▸ Task description: In the records below, some lines hold the word "fails". Copy each of those lines.

▸ Available data:
(** C4 fails as stated: a search without papers leaves the entry
    Completed with the error field set. *)
Lemma completed_with_error_set :
  (active_workflows (Sample.run Sample.O_no_papers LITERATURE_REVIEW).2 !! Sample.workflow_id
   ≫= fun s => Some (status s, error s))
  = Some (Completed, Some "No papers found for the given query")
  /\ ~ Forall error_only_when_failed
         (lifetime Sample.workflow_id Sample.w0
                   (Sample.run Sample.O_no_papers LITERATURE_REVIEW).2).
Proof.
  split; [vm_compute; reflexivity|].
  intros H. rewrite Forall_forall in H.
  assert (Hin : exists s, s ∈ lifetime Sample.workflow_id Sample.w0
                                (Sample.run Sample.O_no_papers LITERATURE_REVIEW).2
                          /\ status s = Completed /\ is_Some (error s)).
  { eexists. split; [|split].
    - apply list_elem_of_lookup. exists 3%nat. vm_compute. reflexivity.
    - reflexivity.
    - eexists. reflexivity. }
  destruct Hin as (s & Hs & Hst & He).
  specialize (H s Hs He). congruence.
Qed.

(** C5 fails as stated: a literature review reports 5 steps, each as one
    of 5, where the registry lists 4. *)
Lemma literature_review_reports_differ :
  map total_steps (reports Sample.workflow_id Sample.w0
                           (Sample.run Sample.O_ok LITERATURE_REVIEW).2)
  = [5; 5; 5; 5; 5]
  /\ length (steps (AUTOMATION_WORKFLOWS LITERATURE_REVIEW)) = 4%nat
  /\ ~ registry_consistent LITERATURE_REVIEW
         (reports Sample.workflow_id Sample.w0 (Sample.run Sample.O_ok LITERATURE_REVIEW).2).
Proof.
  split; [vm_compute; reflexivity|]. split; [reflexivity|].
  intros [H _]. vm_compute in H. discriminate.
Qed.

(** C8 fails as stated: the answer ["[1]"] holds no array of six-field
    records, yet the table is empty, not one placeholder row per paper,
    and the answer is not kept as the comparison text. *)
Lemma numbers_array_gives_empty_table :
  (Sample.compare Sample.O_compare_numbers).1
  = Ret {| comparison_table := [];
           comparison_text := "Comparison generated successfully." |}
  /\ ~ (~ parses_to_records JsonLite.json_loads_lite "[1]" ->
        (Sample.compare Sample.O_compare_numbers).1
        = Ret (_create_manual_comparison [Sample.paper_a; Sample.paper_b] "[1]")).
Proof.
  split; [vm_compute; reflexivity|].
  intros H.
  assert (Hno : ~ parses_to_records JsonLite.json_loads_lite "[1]").
  { intros (data & Hd & Hf). vm_compute in Hd. injection Hd as <-. discriminate. }
  specialize (H Hno). vm_compute in H. discriminate.
Qed.

(** * Further properties of the code *)

(** ** What a run may touch *)

Lemma grows_refl wid P w : grows wid P w w.
Proof.
  repeat split; try reflexivity.
  - exists []. split; [symmetry; apply app_nil_r|constructor].
  - exists []. split; [symmetry; apply app_nil_r|constructor].
Qed.

Lemma grows_trans wid P w1 w2 w3 :
  grows wid P w1 w2 -> grows wid P w2 w3 -> grows wid P w1 w3.
Proof.
  intros (Ha & Hm & Hc & Hl & (cs & Hcs & HP) & (ws & Hws & Hk))
         (Ha' & Hm' & Hc' & Hl' & (cs' & Hcs' & HP') & (ws' & Hws' & Hk')).
  split; [intros k Hne; rewrite Ha', Ha; auto|].
  split; [congruence|]. split; [lia|].
  split; [etransitivity; eassumption|].
  split.
  - exists (cs ++ cs'). split; [rewrite Hcs', Hcs, app_assoc; reflexivity|].
    apply Forall_app; auto.
  - exists (ws ++ ws'). split; [rewrite Hws', Hws, app_assoc; reflexivity|].
    apply Forall_app; auto.
Qed.

Lemma confined_ret wid P {A} (a : A) : confined wid P (mret a).
Proof. intros w. apply grows_refl. Qed.

Lemma confined_throw wid P {A} (e : Exn) : confined wid P (@mthrow Exn M _ A e).
Proof. intros w. apply grows_refl. Qed.

Lemma confined_bind wid P {A B} (m : M A) (f : A -> M B) :
  confined wid P m -> (forall a, confined wid P (f a)) -> confined wid P (m ≫= f).
Proof.
  intros Hm Hf w. unfold mbind, M_bind. specialize (Hm w).
  destruct (m w) as [[a|e] w1]; cbn in *; [|exact Hm].
  eapply grows_trans; [exact Hm|apply Hf].
Qed.

Lemma confined_try wid P {A} (body : M A) (handler : Exn -> M A) :
  confined wid P body -> (forall e, confined wid P (handler e)) ->
  confined wid P (try_except body handler).
Proof.
  intros Hm Hf w. unfold try_except. specialize (Hm w).
  destruct (body w) as [[a|e] w1]; cbn in *; [exact Hm|].
  eapply grows_trans; [exact Hm|apply Hf].
Qed.

Lemma confined_get_world wid P : confined wid P get_world.
Proof. intros w. apply grows_refl. Qed.

Lemma confined_entry wid P k : confined wid P (entry k).
Proof. intros w. unfold entry. destruct (_ !! _); apply grows_refl. Qed.

Lemma confined_now wid P : confined wid P datetime_now.
Proof.
  intros w. repeat split; try reflexivity; cbn; try lia.
  - exists []. split; [symmetry; apply app_nil_r|constructor].
  - exists []. split; [symmetry; apply app_nil_r|constructor].
Qed.

Lemma confined_log wid P lvl msg : confined wid P (log lvl msg).
Proof.
  intros w. repeat split; try reflexivity; cbn.
  - eexists. reflexivity.
  - exists []. split; [symmetry; apply app_nil_r|constructor].
  - exists []. split; [symmetry; apply app_nil_r|constructor].
Qed.

Lemma confined_record_call wid (P : Call -> Prop) c : P c -> confined wid P (record_call c).
Proof.
  intros Hc w. repeat split; try reflexivity; cbn.
  - exists [c]. split; [reflexivity|]. constructor; [exact Hc|constructor].
  - exists []. split; [symmetry; apply app_nil_r|constructor].
Qed.

Lemma confined_store wid P how s : confined wid P (store wid how s).
Proof.
  intros w. repeat split; try reflexivity; cbn.
  - intros k Hne. apply lookup_insert_ne. congruence.
  - exists []. split; [symmetry; apply app_nil_r|constructor].
  - eexists. split; [reflexivity|]. constructor; [reflexivity|constructor].
Qed.

Section Coverage.

Variable json_loads : string -> loads_result.
Variable py_format : json -> string.
Variable str_exn : Exn -> string.
Variable isoformat : nat -> string.
Variable strftime : nat -> string.

Ltac confined_step :=
  first
    [ progress cbv beta iota zeta
    | apply confined_ret | apply confined_throw | apply confined_get_world
    | apply confined_entry | apply confined_now | apply confined_log
    | apply confined_store
    | apply confined_record_call; cbn; solve [auto]
    | match goal with
      | |- confined ?wid ?P (mret ?a ≫= ?f) => change (confined wid P (f a))
      end
    | apply confined_bind; [|intros ?]
    | apply confined_try; [|intros ?]
    | match goal with
      | |- confined _ _ (match ?x with _ => _ end) => destruct x
      end ].

Lemma chat_confined wid (P : Call -> Prop) O t mdl papers :
  P (CallChat t mdl) -> confined wid P (chat O t mdl papers).
Proof. intros HP. unfold chat. repeat confined_step. Qed.

Lemma summarize_confined wid (P : Call -> Prop) O papers mdl :
  P (CallChat Summarize mdl) -> confined wid P (summarize_with_ollama O papers (Some mdl)).
Proof.
  intros HP. unfold summarize_with_ollama, resolve_model.
  destruct papers; repeat first [apply chat_confined; assumption | confined_step].
Qed.

Lemma compare_confined wid (P : Call -> Prop) O papers mdl :
  P (CallChat Compare mdl) ->
  confined wid P (compare_papers_with_ollama json_loads O papers (Some mdl)).
Proof.
  intros HP. unfold compare_papers_with_ollama, parse_comparison, resolve_model.
  destruct papers; repeat first [apply chat_confined; assumption | confined_step].
Qed.

Lemma gaps_confined wid (P : Call -> Prop) O papers mdl :
  P (CallChat GapAnalysis mdl) -> confined wid P (analyze_research_gaps O papers (Some mdl)).
Proof.
  intros HP. unfold analyze_research_gaps, resolve_model.
  destruct papers; repeat first [apply chat_confined; assumption | confined_step].
Qed.

Lemma trends_confined wid (P : Call -> Prop) O papers mdl :
  P (CallChat TrendAnalysis mdl) -> confined wid P (analyze_trends O papers (Some mdl)).
Proof.
  intros HP. unfold analyze_trends, resolve_model.
  destruct papers; repeat first [apply chat_confined; assumption | confined_step].
Qed.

▸ Solution to the problem:
(** C4 fails as stated: a search without papers leaves the entry
(** C5 fails as stated: a literature review reports 5 steps, each as one
(** C8 fails as stated: the answer ["[1]"] holds no array of six-field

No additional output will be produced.